In general, the side effects of surgery include pain and tenderness in the area of the operation. The operation may also cause constipation or diarrhea, which usually goes away after a while. People who receive a colostomy may have irritation around the stoma. The doctor, nurse, or a specialist in colostomy management (called an enterostomal therapist) can teach the patient how to clean the area and prevent infection.

Many people require retraining of the bowel after surgery; this may require some time and assistance. People should talk with their doctor if they do not regain good control of bowel function.

Radiation therapy

Radiation therapy is the use of high-energy x-rays to kill cancer cells and is commonly used for treating rectal cancer because this tumor tends to recur locally.

A radiation therapy regimen (schedule) usually consists of a specific number of treatments given over a specific time.

External-beam radiation therapy uses a machine to deliver x-rays to the site of the body where the cancer is located. Radiation treatment is given five days a week for several weeks and may be given in the doctor’s office or at the hospital.

In some cases, specialized radiation therapy techniques, such as intraoperative radiation therapy (a high, single dose of radiation therapy given during surgery) or brachytherapy (placing radioactive “seeds” inside the body), may help eliminate small areas of tumor that could not be removed during surgery.

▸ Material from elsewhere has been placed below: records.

Lemma scoreSuggestion_amended name query :
  scoreSuggestion name query = score_amended name query.
Proof.
  unfold scoreSuggestion, score_amended.
  destruct (String.eqb _ _); [done|]. destruct (HasPrefix _ _); [done|].
  destruct (Contains _ _); [done|].
  destruct (Nat.leb_spec 3 (String.length query)) as [H3|H3].
  - replace (String.length query <? 3)%nat with false by (symmetry; apply Nat.ltb_ge; lia).
    destruct (_ <=? _)%nat; [lia|]. apply fuzzy_words_find.
  - replace (String.length query <? 3)%nat with true by (symmetry; apply Nat.ltb_lt; lia).
    done.
Qed.

Lemma score_rows_pool rows query :
  score_rows rows query = ranked_pool rows query.
Proof.
  unfold ranked_pool. induction rows as [|r rows IH]; [done|].
  cbn [score_rows List.filter]. rewrite scoreSuggestion_amended.
  destruct (0 <? score_amended (s_Name r) query); [|exact IH].
  cbn [map]. by rewrite IH.
Qed.

Lemma GetItemSuggestions_sorted history query limit :
  exists l, l ≡ₚ score_rows (take 200 history) query /\ Sorted score_rank l /\
    GetItemSuggestions history query limit =
    map fst (take (Z.to_nat (if limit <=? 0 then 10 else limit)) l).
Proof.
  exists (merge_sort score_rank (score_rows (take 200 history) query)).
  split; [apply merge_sort_Permutation|]. split; [apply Sorted_merge_sort; apply _|done].
Qed.


(** C3 (amended): every candidate is scored by the rule of [score_amended]
    (the per-word step takes the first word within the bound, not the best
    one); the result is the first [limit] (default 10) of the positively
    scored candidates among the first 200 history rows, boosted by
    [usage_count / 10] and sorted by score then usage count, both
    descending; Milk, Almond Milk and Silk come out in that order for the
    query "milk". *)
Theorem GetItemSuggestions_ranking (history : list ItemSuggestion) (query : string) (limit : Z) :
  (forall name, scoreSuggestion name query = score_amended name query) /\
  (exists l, l ≡ₚ ranked_pool (take 200 history) query /\ Sorted score_rank l /\
     GetItemSuggestions history query limit =
     map fst (take (Z.to_nat (if limit <=? 0 then 10 else limit)) l)) /\
  map s_Name (GetItemSuggestions ex_history "milk" 10) = ["Milk"; "Almond Milk"; "Silk"]%string.
Proof.
  split; [intros; apply scoreSuggestion_amended|]. split; [|vm_compute; reflexivity].
  rewrite <-score_rows_pool. apply GetItemSuggestions_sorted.
Qed.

For rectal cancer, radiation therapy may be used before surgery (called neoadjuvant therapy) to shrink the tumor so that it is easier to remove or after surgery to destroy any remaining cancer cells, as both have shown value in treating this disease

Side effects from radiation therapy may include fatigue, mild skin reactions, upset stomach, and loose bowel movements. It may also cause bloody stools (bleeding through the rectum) or bowel obstruction. Most side effects go away soon after treatment is finished.

Sexual problems, as well as infertility (the inability to have a child) in both men and women, may occur after radiation therapy to the pelvis.


Chemotherapy is the use of drugs to kill cancer cells.

Systemic chemotherapy is delivered through the bloodstream, targeting cancer cells throughout the body A chemotherapy regimen (schedule) usually consists of a specific number of cycles given over a specific time. Chemotherapy for colorectal cancer is usually injected directly into a vein, although some chemotherapy can be given as a pill.

Chemotherapy may be given after surgery to eliminate any remaining cancer cells. In some situations, for rectal cancer, a doctor will give chemotherapy and radiation therapy before surgery to reduce the size of a rectal tumor and lower the chance of cancer returning.

Targeted therapy

Targeted therapy is a treatment that targets specific genes, proteins, or the tissue environment that contributes to cancer growth and survival. These drugs are becoming more important in the treatment of colorectal cancer.